Focus on the questions, not the keywords (at first)
SEO matters and you should learn the basics. But when you’re starting from zero inbound presence, the most important thing is to create genuinely useful content that answers real questions your buyers have.
If you write a thorough, honest answer to “how do I know if my CRM is set up correctly,” and that’s a question your buyers actually have, the search traffic will come. Maybe not immediately, but the content compounds over time.
Make your website do some work
Most B2B companies that rely on referrals have a website that’s basically a brochure. It says who you are and what you do, but it doesn’t give anyone a reason to come back.
Add a resources section. Put your content there. Make it easy to find and easy to browse by topic.
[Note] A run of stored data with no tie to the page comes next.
(* ===== verification/BPred2bC.v ===== *)
(** * BPred2bC: the bimodal predictor of src/xiosim/ZCOMPS-bpred/bpred-2bc.cpp

    A table of two-bit counters indexed by the low bits of the branch address. *)

From S2P Require Import Prelude SatCounter BPredBase.

Module bpred_2bC.

(** Source: src/xiosim/ZCOMPS-bpred/bpred-2bc.cpp:21-25 bpred_2bC_sc_t. *)
Record sc : Type := mk_sc { current_ctr : option Z; updated : bool }.

(** Source: src/xiosim/ZCOMPS-bpred/bpred-2bc.cpp:27-31 bpred_2bC_t. *)
Record t : Type := mk {
  stats : dstats;
  num_entries : Z;
  entry_mask : Z;
  table : list my2bc_t;
  bits : Z
}.

Definition with_stats (s : t) (st : dstats) : t :=
  mk st (num_entries s) (entry_mask s) (table s) (bits s).
Definition with_table (s : t) (l : list my2bc_t) : t :=
  mk (stats s) (num_entries s) (entry_mask s) l (bits s).

(** Source: src/xiosim/ZCOMPS-bpred/bpred-2bc.cpp:36-58 bpred_2bC_t::bpred_2bC_t. *)
Definition create (arg_num_entries : Z) : result t :=
  let* _ := guard_or (check_ppow2 arg_num_entries) Fatal in
  Ok (mk init_stats arg_num_entries (arg_num_entries - 1)
        (weak_init <$> seqZ 0 arg_num_entries) (arg_num_entries * 2)).

(** Source: src/xiosim/ZCOMPS-bpred/bpred-2bc.cpp:67-74 bpred_2bC_t::lookup. *)
Definition lookup (s : t) (c : sc) (a : bp_args) : result (t * sc * bool) :=
  let i := Z.land (PC a) (entry_mask s) in
  let s := with_stats s (count_lookup (stats s)) in
  let* ctr := aget (table s) i in
  Ok (s, mk_sc (Some i) false, dir_of ctr).

(** Source: src/xiosim/ZCOMPS-bpred/bpred-2bc.cpp:77-87 bpred_2bC_t::update. *)
Definition update (s : t) (c : sc) (a : bp_args) (our_pred : bool) : result (t * sc) :=
  let st := stats_after_update (stats s) (updated c) (outcome a) our_pred in
  let* i := deref (current_ctr c) in
  let* ctr := aget (table s) i in
  let* table' := aset (table s) i (MY2BC_UPDATE ctr (outcome a)) in
  Ok (with_table (with_stats s st) table', mk_sc (current_ctr c) true).

(** Source: src/xiosim/ZCOMPS-bpred/bpred-2bc.cpp:90-96 bpred_2bC_t::get_cache. *)
Definition get_cache : sc := mk_sc None false.

#[export] Instance predictor : DirPredictor t sc := {
  dp_stats := stats;
  dp_updated := updated;
  dp_lookup s c a _ := lookup s c a;
  dp_update s c a p _ := update s c a p;
  dp_spec_update s c _ _ := Ok (with_stats s (base_spec_update (stats s)), c);
  dp_recover := base_recover;
  dp_flush := base_flush;
  dp_get_cache _ := get_cache;
  dp_reset_stats s := with_stats s (BPredBase.reset_stats (stats s));
  dp_with_stats := with_stats
}.

(** ** Invariant *)

Definition wf (s : t) : Prop :=
  1 ≤ num_entries s ∧ entry_mask s = num_entries s - 1 ∧
  Z.of_nat (length (table s)) = num_entries s ∧ Forall ctr_ok (table s).

Definition ref (s : t) (c : sc) : Prop :=
  ∃ i, current_ctr c = Some i ∧ 0 ≤ i < num_entries s.

Lemma bpred_2bC_create_ok n s : create n = Ok s → wf s ∧ stats s = init_stats.
Proof.
  unfold create. intros E. inv_ok. split; [|done].
  match goal with H : check_ppow2 n = true |- _ => apply check_ppow2_pos in H end.
  unfold wf. simpl. rewrite length_fmap, length_seqZ. split_and!; try lia.
  apply Forall_fmap, Forall_true. intros. apply weak_init_ok.
Qed.

Lemma keeps_stats s st : wf s → keeps wf ref s (with_stats s st).
Proof. done. Qed.

Lemma keeps_table s i x : wf s → ctr_ok x →
  keeps wf ref s (with_table s (<[i := x]> (table s))).
Proof.
  intros (? & ? & ? & ?) ?. split; [|done].
  unfold wf. simpl. rewrite length_insert. split_and!; try done. by apply Forall_insert.
Qed.

#[export] Instance predictor_ok : DirPredictorOk t sc.
Proof.
  refine {| dp_wf := wf; dp_ref := ref |}; simpl; [done|done|..].
  - intros s c a _ Hwf. pose proof Hwf as (Hn & Hm & Hl & Hc).
    pose proof (land_mask_range (PC a) (num_entries s) Hn). rewrite <- Hm in *.
    apply wp_bind, wp_aget; [simpl; lia|]. intros x _. simpl.
    split_and!; try done. eexists. simpl. eauto.
  - intros s c a p _ Hwf (i & Hi & Hr). pose proof Hwf as (Hn & Hm & Hl & Hc).
    unfold update. rewrite Hi. simpl.
    apply wp_bind, wp_aget; [lia|]. intros x Hx.
    apply wp_bind, wp_aset; [lia|]. simpl.
    split_and!; try done.
    + apply (keeps_table (with_stats s _)); [done|auto with xio].
    + exists i. simpl. auto.
  - intros s c a p Hwf Hr. done.
  - done.
  - done.
Defined.

(** The counter a branch address selects. *)
Definition counter_at (s : t) (pc : Z) : option my2bc_t :=
  table s !! Z.to_nat (Z.land pc (entry_mask s)).

(** A lookup predicts by the selected counter and leaves the table alone; an
    update trains exactly that counter. *)
Lemma bpred_2bC_functional s c a s1 c1 p our_pred s2 c2 :
  wf s → lookup s c a = Ok (s1, c1, p) →
  update s1 c1 a our_pred = Ok (s2, c2) →
  table s1 = table s ∧
  ∃ x, counter_at s (PC a) = Some x ∧ p = dir_of x ∧
       counter_at s2 (PC a) = Some (MY2BC_UPDATE x (outcome a)) ∧
       ∀ pc, Z.land pc (entry_mask s) ≠ Z.land (PC a) (entry_mask s) →
             counter_at s2 pc = counter_at s pc.
Proof.
  intros (Hn & Hm & _ & _) E1 E2. unfold lookup in E1. unfold update in E2. inv_ok.
  simpl in *. inv_ok. split; [done|].
  repeat match goal with
  | H : aget _ _ = Ok _ |- _ => apply aget_inv in H as []
  | H : aset _ _ _ = Ok _ |- _ => apply aset_inv in H as [? ->]
  end.
  match goal with H1 : ?l !! ?i = Some _, H2 : ?l !! ?i = Some _ |- _ =>
    rewrite H1 in H2; injection H2 as -> end.
  eexists. split_and!; [eassumption | done | | ]; unfold counter_at; simpl.
  - by apply list_lookup_insert_eq; lia.
  - intros pc Hne. rewrite list_lookup_insert_ne; [done|].
    pose proof (land_mask_range pc (num_entries s) Hn). rewrite <- Hm in *. lia.
Qed.

End bpred_2bC.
If someone lands on your site from a Google search and reads something useful, they should be able to immediately understand what you do and how to reach you.
Build an email list from day one
When someone reads your content and finds it useful, give them a way to hear from you again. A simple email signup with a clear promise (“useful stuff about B2B marketing and revenue ops, every few weeks, no spam”) is enough.
Your email list is the one channel you fully control. Social platforms change their algorithms. Google changes its rankings. But your email list is yours.
Set expectations with yourself
Inbound takes time. If you start publishing today, you probably won’t see meaningful traffic for 3 to 6 months. That’s normal. The companies that succeed at inbound are the ones that publish consistently for a year before they start evaluating whether it’s “working.”
In the meantime, your referral channel keeps running. You’re not replacing it. You’re building a second engine alongside it.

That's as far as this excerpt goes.